A worldwide team of experts is reconsidering the fundamental concepts of radiation physics in order to create ultra-bright light sources. Researchers from the Instituto Superior Técnico (IST) in Portugal, the University of Rochester, the University of California, Los Angeles, and the Laboratoire d’Optique Appliquée in France proposed ways to use quasiparticles to create light sources as powerful as the most advanced ones on the market today, but much smaller.
Many electrons moving in sync generate quasiparticles. They can travel at any speed, even faster than light, and can survive extreme forces, such as those seen near a black hole.
“The most fascinating aspect of quasiparticles is their ability to move in ways that the laws of physics governing individual particles would disallow,” says John Palastro, a senior scientist at the Laboratory for Laser Energetics, an assistant professor in the Department of Mechanical Engineering, and an associate professor at the Institute of Optics.

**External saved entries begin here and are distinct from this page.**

(** The body of the loop for pass [pass_num]. *)
Definition pass (week_data : WeekData.t) (dist_matrix : DistanceMatrix.t)
    (constraints : Constraints.t) (timeout_ms : Z) (all_demands : list Demand.t)
    (pass_num : nat) (st : state) : outcome :=
  let total_budget_ms := timeout_ms * 3 in
  let elapsed_ms := week0_elapsed_ms pass_num in
  if Z.leb total_budget_ms elapsed_ms then
    Break (mk_state
             (add_warning (combined st)
                (Py.f ["Time budget exceeded after "; Py.str_of_nat (pass_num - 1);
                       " passes"]))
             (global_used_asset_ids st) (served_set st))
  else
    (* Filter to only unmet demands *)
    let remaining := remaining_demands all_demands (served_set st) in
    match remaining with
    | [] => Break st
    | _ :: _ =>
        match run_pass week_data dist_matrix constraints timeout_ms total_budget_ms
                       elapsed_ms remaining st with
        | None => Break st
        | Some result =>
            let prev_asset_count := size (global_used_asset_ids st) in
            let new_trip_count := length (OptimizationResult.trips result) in
            if Nat.eqb new_trip_count 0 then
              (* No trips generated this pass: stuck *)
              let c := extend_unassigned (combined st)
                         (OptimizationResult.unassigned_demands result) in
              let c := add_warning c
                         (Py.f ["Pass "; Py.str_of_nat pass_num;
                                ": No trips generated, ";
                                Py.str_of_nat (length remaining); " demands remain"]) in
              Break (mk_state c (global_used_asset_ids st) (served_set st))
            else
              (* Accumulate trips and warnings *)
              let c := OptimizationResult.set_trips (combined st)
                         (OptimizationResult.trips (combined st)
                          ++ OptimizationResult.trips result) in
              let c := OptimizationResult.set_warnings c
                         (OptimizationResult.warnings c
                          ++ OptimizationResult.warnings result) in
              let c := add_warning c
                         (Py.f ["Pass "; Py.str_of_nat pass_num; ": ";
                                Py.str_of_nat new_trip_count; " trips generated"]) in
              (* Track consumed assets *)
              let used' :=
                consume_assets (OptimizationResult.trips result)
                               (global_used_asset_ids st) in
              let new_assets_consumed := (size used' - prev_asset_count)%nat in
              if Nat.eqb new_assets_consumed 0 then
                let c := add_warning c
                           (Py.f ["Pass "; Py.str_of_nat pass_num;
                                  ": No new assets consumed, stopping"]) in
                let c := extend_unassigned c
                           (OptimizationResult.unassigned_demands result) in
                Break (mk_state c used' (served_set st))
              else
                (* Mark fully served demands *)
                let served' :=
                  mark_served (OptimizationResult.trips result) (served_set st) in
                (* Check if all demands are met *)
                if negb (OptimizationResult.has_unassigned result)
                then Break (mk_state c used' served')
                else Next (mk_state c used' served')
        end
    end.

Palastro and his colleagues investigated the peculiar features of quasiparticles in plasmas using advanced computer simulations on supercomputers made accessible by the European High-Performance Computing Joint Undertaking. They envisage intriguing applications for quasiparticle-based light sources such as non-destructive virus scanning, understanding biological processes such as photosynthesis, manufacturing computer chips, and studying the behavior of matter in planets and stars.
“The flexibility is enormous,” says Bernardo Malaca, the study’s principal author and a doctorate student at IST. “Even though each electron is performing relatively simple movements, the total radiation from all the electrons can mimic that of a particle moving faster than light or an oscillating particle, even though there isn’t a single electron locally that’s faster than light or an oscillating electron.”
Existing forms of light sources, such as free electron lasers, are scarce and huge, making them unfeasible for most laboratories, hospitals, and enterprises. According to the study’s proposed theory, quasiparticles might emit extremely intense light with only a short distance to travel, potentially spurring massive scientific and technical improvements in labs around the world.